Les parents de Sacha ne seront reçus par l’établissement pénitentiaire que le 18 mai 2021, soit trois semaines après le décès de leur fils. Durant cet entretien, le directeur aurait affirmé que la lettre de Sacha avait bien été lue et que sa demande avait été acceptée, précisant toutefois que la direction attendait la visite d’un médecin pour acter la décision. Mais cette dernière n’aura pas lieu à temps.

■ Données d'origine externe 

(** * Plinth, PageKite module: [get_status], [_apply_changes] and [_run]

    A shallow embedding of [modules/pagekite/pagekite.py].  The module
    drives the external tool [pagekite-configure] through the [actions]
    module; it reads the tool's answers, compares an old and a new status
    dictionary and issues the sub-commands that apply the difference.

    - Python values that travel through the status dictionaries are
      booleans, strings and dictionaries ([value]); a dictionary is a
      [gmap] from strings to values, so [==] on dictionaries is Leibniz
      equality of maps.
    - The objects [_apply_changes] receives by reference (two dictionaries
      and the [messages] list) live in a store indexed by locations.
    - Exceptions and the side effects on the outside world are threaded by a
      state-and-error monad [M]; every call to the [actions] module is
      recorded, with its answer, in a trace.

    The definitions come first: the model, the predicates used to state the
    properties and some example inputs.  The lemmas and theorems follow. *)

From Stdlib Require Import Ascii String.
From stdpp Require Import gmap strings list fin_maps sorting.

Set Warnings "-register-all".

(** ** Python values *)

Inductive value :=
  | VBool (b : bool)
  | VStr (s : string)
  | VDict (d : gmap string value).

Abbreviation dict := (gmap string value).

Global Instance value_eq_dec : EqDecision value.
Proof.
  refine (fix go (v1 v2 : value) : Decision (v1 = v2) :=
    let _ : EqDecision value := @go in
    match v1, v2 with
    | VBool a, VBool b => cast_if (decide (a = b))
    | VStr a, VStr b => cast_if (decide (a = b))
    | VDict a, VDict b => cast_if (decide (a = b))
    | _, _ => right _
    end); congruence.
Defined.

(** Truth value of an object in a condition ([if x:]). *)
Definition truthy (v : value) : bool :=
  match v with
  | VBool b => b
  | VStr s => bool_decide (s ≠ "")
  | VDict d => bool_decide (d ≠ ∅)
  end.

(** An entry of the [messages] list: a pair such as
    [('success', 'Kite details set')]. *)
Definition message : Type := string * string.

« Pourquoi, alors qu’il criait son mal-être et avait déjà fait deux tentatives de suicide, notre fils a-t-il été maintenu au quartier disciplinaire ? Pourquoi n’a-t-il pas immédiatement été vu par un médecin ? A-t-on vraiment dit à Sacha que sa demande était accordée, qu’il allait être sorti du QD ? Comment a-t-il pu se retrouver en possession d’un lacet ? N’aurait-il pas dû être particulièrement surveillé ? » Aujourd’hui, les parents de Sacha attendent des réponses. Après une première plainte classée sans suite, ils ont décidé, assistés de Me Etienne Noël, de déposer une plainte avec constitution de partie civile pour mise en danger d’autrui d’une part, et d’engager un recours devant le tribunal administratif pour faire reconnaître la responsabilité de l’État d’autre part.